Mário Cordeiro
Pediatra

Bebés da pandemia

Nov 23, 2021 | Mário Cordeiro, Opinião

Consequências do isolamento, do uso continuado de máscaras das educadoras e a exclusão dos pais do ambiente escolar.

Pode ser necessário. Pode ser excesso de zelo. Pode ser uma precaução fundamental. Há (como em tudo) várias “versões da história”. Todavia, independentemente das razões que assistem às medidas decretadas pela Direção-Geral da Saúde (DGS) e pelos estabelecimentos de ensino, a verdade é que há efeitos colaterais indesejáveis e que, em muito, vão prejudicar o presente e o futuro das crianças.

As crianças desde há dois anos têm sofrido muito 

Há quase dois anos que andamos nisto, e apesar de um bom epidemiologista saber que nenhuma pandemia durar menos de ano e meio, este estado pandémico continua, com altos e baixos e as medidas andam, como não poderia deixar de ser, aos avanços e recuos, porque, a acrescer ao ziguezague da situação infeciosa, há ainda um desconhecimento razoável relativamente ao comportamento do vírus e, ainda, à eficácia das medidas.
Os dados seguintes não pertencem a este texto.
(* ===== verification/GuestRam.v ===== *)
(** Guest RAM with demand paging, src/src/io.c and io.h, for hosts with mmap: RAM is mapped
    without access rights, the handler of SIGSEGV enables the 64 KiB chunk an access falls in,
    and [memory_gc] takes chunks that hold only zeros back.  Also the checked block operations
    [memory_write] and [memory_fill] on the flat memory of Machine.v.

    The file-scope variables and the protection of the mapping are the state; the answers of
    the host (installation of handlers, mmap, mprotect) are arguments.  [None] is an access
    that kills the process. *)

From S2P Require Import Prelude.
From S2P Require Import Opcode.
From S2P Require Import Decode.
From S2P Require Import Machine.

Definition CHUNK_SHIFT : Z := 16.
Definition CHUNK_SIZE : Z := 0x10000.
Definition CHUNK_MASK : Z := u64 (Z.lnot (CHUNK_SIZE - 1)).
Definition MAX_CHUNKS : Z := 0x10000.
Definition BITMAP_SIZE : Z := 0x2000.

Record paged := mk_paged {
  page_bytes : gmap Z Z;            (* what is written through data_memory_base *)
  accessible : gset Z;              (* the chunks mapped PROT_READ | PROT_WRITE *)
  data_memory_size : Z;
  chunk_bitmap : list Z;
  gc_scan_idx : Z;
  active_chunks : Z;
  peak_chunks : Z }.

(** * The bitmap of active chunks *)

Definition bitmap_test (idx : Z) (bm : list Z) : option bool :=
  b ← bm !! Z.to_nat (Z.shiftr idx 3);
  Some (truth (Z.land b (Z.shiftl 1 (Z.land idx 7)))).
Definition bitmap_set (idx : Z) (bm : list Z) : option (list Z) :=
  b ← bm !! Z.to_nat (Z.shiftr idx 3);
  Some (<[Z.to_nat (Z.shiftr idx 3) := u8 (Z.lor b (Z.shiftl 1 (Z.land idx 7)))]> bm).
Definition bitmap_clear (idx : Z) (bm : list Z) : option (list Z) :=
  b ← bm !! Z.to_nat (Z.shiftr idx 3);
  Some (<[Z.to_nat (Z.shiftr idx 3) := u8 (Z.land b (Z.lnot (Z.shiftl 1 (Z.land idx 7))))]> bm).

(** * Faults *)

(** [fault_addr] is relative to [data_memory_base].  A fault outside of RAM, or whose chunk
    cannot be enabled, goes to the previous handler. *)
Definition memory_fault_handler (mprotect_ok : bool) (fault_addr : Z) (p : paged) : option paged :=
  if (0 <=? fault_addr) && (fault_addr <? data_memory_size p) then
    let aligned_offset := Z.land fault_addr CHUNK_MASK in
    let chunk_idx := u32 (Z.shiftr aligned_offset CHUNK_SHIFT) in
    if mprotect_ok then
      is_set ← bitmap_test chunk_idx (chunk_bitmap p);
      let acc := {[Z.shiftr aligned_offset CHUNK_SHIFT]} ∪ accessible p in
      if negb is_set then
        bm ← bitmap_set chunk_idx (chunk_bitmap p);
        let current := u64 (active_chunks p + 1) in
        Some (mk_paged (page_bytes p) acc (data_memory_size p) bm (gc_scan_idx p) current
          (if peak_chunks p <? current then current else peak_chunks p))
      else
        Some (mk_paged (page_bytes p) acc (data_memory_size p) (chunk_bitmap p) (gc_scan_idx p)
          (active_chunks p) (peak_chunks p))
    else None
  else None.

(** An access to a byte: the instruction is repeated after the handler returned. *)
Definition touch (mprotect_ok : bool) (addr : Z) (p : paged) : option paged :=
  if decide (0 <= addr < data_memory_size p /\ Z.shiftr addr CHUNK_SHIFT ∈ accessible p) then Some p
  else memory_fault_handler mprotect_ok addr p.

Definition paged_byte (p : paged) (addr : Z) : Z := default 0 (page_bytes p !! addr).

Definition memory_read_b (ok : bool) (addr : Z) (p : paged) : option (Z * paged) :=
  p ← touch ok addr p; Some (paged_byte p addr, p).
Definition memory_write_b (ok : bool) (addr v : Z) (p : paged) : option paged :=
  p ← touch ok addr p;
  Some (mk_paged (<[addr := u8 v]> (page_bytes p)) (accessible p) (data_memory_size p)
    (chunk_bitmap p) (gc_scan_idx p) (active_chunks p) (peak_chunks p)).

(** The wider accesses copy byte by byte. *)
Fixpoint memory_read_n (ok : bool) (n : nat) (addr : Z) (p : paged) : option (Z * paged) :=
  match n with
  | O => Some (0, p)
  | S n =>
      '(b, p) ← memory_read_b ok addr p;
      '(v, p) ← memory_read_n ok n (addr + 1) p;
      Some (b + 0x100 * v, p)
  end.
Fixpoint memory_write_n (ok : bool) (n : nat) (addr v : Z) (p : paged) : option paged :=
  match n with
  | O => Some p
  | S n => p ← memory_write_b ok addr v p; memory_write_n ok n (addr + 1) (v / 0x100) p
  end.
Definition memory_read_w ok := memory_read_n ok 4.
Definition memory_read_s ok := memory_read_n ok 2.
Definition memory_ifetch ok := memory_read_n ok 4.
Definition memory_write_w ok := memory_write_n ok 4.
Definition memory_write_s ok := memory_write_n ok 2.

(** * Creation *)

Definition memory_new (size : Z) (malloc_ok handlers_ok mmap_ok : bool) : option paged :=
  if size =? 0 then None
  else if 0x100000000 <? size then None
  else if negb malloc_ok then None
  else if negb handlers_ok then None
  else if negb mmap_ok then None
  else Some (mk_paged ∅ ∅ size (replicate (Z.to_nat BITMAP_SIZE) 0) 0 0 0).

(** * Reclaiming *)

Definition max_idx (p : paged) : Z := u32 (Z.shiftr (u64 (data_memory_size p + CHUNK_SIZE - 1)) CHUNK_SHIFT).

Definition memory_get_usage (p : paged) : Z :=
  let chunks := if peak_chunks p <? max_idx p then u32 (peak_chunks p) else max_idx p in
  u64 (chunks * CHUNK_SIZE).

(** The bytes of a chunk, with SIGSEGV blocked. *)
Fixpoint is_region_zero (p : paged) (ptr : Z) (size : nat) : option bool :=
  match size with
  | O => Some true
  | S size =>
      if decide (Z.shiftr ptr CHUNK_SHIFT ∈ accessible p) then
        if negb (paged_byte p ptr =? 0) then Some false else is_region_zero p (ptr + 1) size
      else None
  end.

(** [madvise(MADV_DONTNEED)]: the pages read as zero from now on. *)
Definition drop_pages (ptr len : Z) (bytes : gmap Z Z) : gmap Z Z :=
  filter (fun kv => ~ (ptr <= kv.1 < ptr + len)) bytes.

Definition gc_chunk (mprotect_ok : bool) (idx : Z) (p : paged) : option paged :=
  let chunk_ptr := Z.shiftl idx CHUNK_SHIFT in
  let chunk_len := if data_memory_size p <? chunk_ptr + CHUNK_SIZE then data_memory_size p - chunk_ptr
                   else CHUNK_SIZE in
  zero ← is_region_zero p chunk_ptr (Z.to_nat chunk_len);
  if zero && mprotect_ok then
    bm ← bitmap_clear idx (chunk_bitmap p);
    Some (mk_paged (drop_pages chunk_ptr chunk_len (page_bytes p)) (accessible p ∖ {[idx]})
      (data_memory_size p) bm (gc_scan_idx p)
      (if 0 <? active_chunks p then u64 (active_chunks p - 1) else active_chunks p) (peak_chunks p))
  else Some p.

Definition set_gc_scan_idx (i : Z) (p : paged) : paged :=
  mk_paged (page_bytes p) (accessible p) (data_memory_size p) (chunk_bitmap p) i (active_chunks p)
    (peak_chunks p).

Definition memory_gc (mprotect_ok : bool) (p : paged) : option paged :=
  let idx := gc_scan_idx p in
  let m := if MAX_CHUNKS <? max_idx p then MAX_CHUNKS else max_idx p in
  if m <=? idx then Some (set_gc_scan_idx 0 p)
  else
    is_set ← bitmap_test idx (chunk_bitmap p);
    p ← (if is_set : bool then gc_chunk mprotect_ok idx p else Some p);
    Some (set_gc_scan_idx ((idx + 1) mod m) p).

(** * Checked block operations *)

Fixpoint store_bytes (m : memory_t) (addr : Z) (bs : list Z) : memory_t :=
  match bs with
  | [] => m
  | b :: bs => store_bytes (mk_memory (<[addr := b]> (mem_base m)) (mem_size m)) (addr + 1) bs
  end.

(** [src] holds the bytes at the source, [None] when some of them cannot be read. *)
Definition memory_write (m : memory_t) (addr : Z) (src : option (list Z)) (size : Z)
    : option (bool * memory_t) :=
  if (mem_size m <=? addr) || (mem_size m - addr <? size) then Some (false, m)
  else bs ← src; Some (true, store_bytes m addr bs).

Definition memory_fill (m : memory_t) (addr size val : Z) : bool * memory_t :=
  if (mem_size m <=? addr) || (mem_size m - addr <? size) then (false, m)
  else (true, store_bytes m addr (replicate (Z.to_nat size) val)).

(** [memory_read], without a check. *)
Fixpoint read_block (m : memory_t) (addr : Z) (n : nat) : list Z :=
  match n with O => [] | S n => byte_at m addr :: read_block m (addr + 1) n end.
Definition memory_read (m : memory_t) (addr size : Z) : option (list Z) :=
  if (size =? 0) || (addr + size <=? mem_size m) then Some (read_block m addr (Z.to_nat size)) else None.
O que é certo é que as crianças no geral, e as nascidas desde há dois anos em particular, têm sofrido muito com esta situação.

Isolamento nas escolas e educadores de máscara

Os atendimentos diurnos tiveram de fechar, ou de abrir com fortes medidas de segurança: sejam as interrupções “porque o pai da Maria está positivo”, o facto de os pais não poderem entrar nos estabelecimentos, as “bolhas” que isolam grupos de crianças ou que não deixam a sua interação com os outros se fazer de um modo espontâneo e natural, ou o uso de máscaras pelos educadores, que limita de forma grave (e esperamos que não indelével) a comunicação entre os adultos e as crianças; adultos esses, refira-se, que são cuidadores durante horas e horas em que as crianças estão ativas.

Consegue o bebé distinguir os adultos, se todos usam máscara?

Como é possível aprender a falar, a pronunciar palavras, a ter uma boa dicção, a saber que músculos usar para comunicar, não apenas verbalmente, mas também através das expressões e microexpressões faciais, e dos pequenos sinais que a face emana, se mais de metade do rosto de quem deveria ensinar e revelar esses sinais está tapada, por algo que, ainda por cima, é igual entre as diversas pessoas? Como se distinguem os adultos, nestas idades tão precoces, ou até como se entendem que há “mais adultos para lá dos pais”, se todos os seres humanos são iguais, seja a máscara azul, verde, branca ou de qualquer outra cor? A face humana passou a ser um adereço do vestuário e o “hábito não faz o monge”.

Consequências da exclusão dos pais do ambiente escolar

As ansiedades de separação aumentam, com a exclusão dos pais do ambiente escolar. As regras (e algumas “regrinhas”, por vezes exageradas) obstaculizam o que deveria ser uma entrada natural e normal no mundo “das gentes”, depois da vida “em conchinha” familiar e apenas com os pais e irmãos.

Enfim, muita coisa haveria a dizer, e até falar dos benefícios de as crianças não estarem tão expostas aos outros microrganismos, ou, pelo contrário, de não terem oportunidade de desenvolverem a imunidade à conta dessas pequenas infeções. As questões levantadas pela pandemia e suas medidas são longas e muito há a debater e aprofundar. Ficam aqui duas ou três das minhas preocupações. Retomarei o tema.

Apela-se ao bom senso

Pais: tentem que o bom senso impere e que negociar com as direções das escolas aquilo que é possível facilitar, sem obviamente pôr em risco as crianças e a sociedade. Discutam medidas e deixem a lógica funcionar. Lógica e bom senso. Sem facilitismos, mas também sem fundamentalismos. A bem das crianças!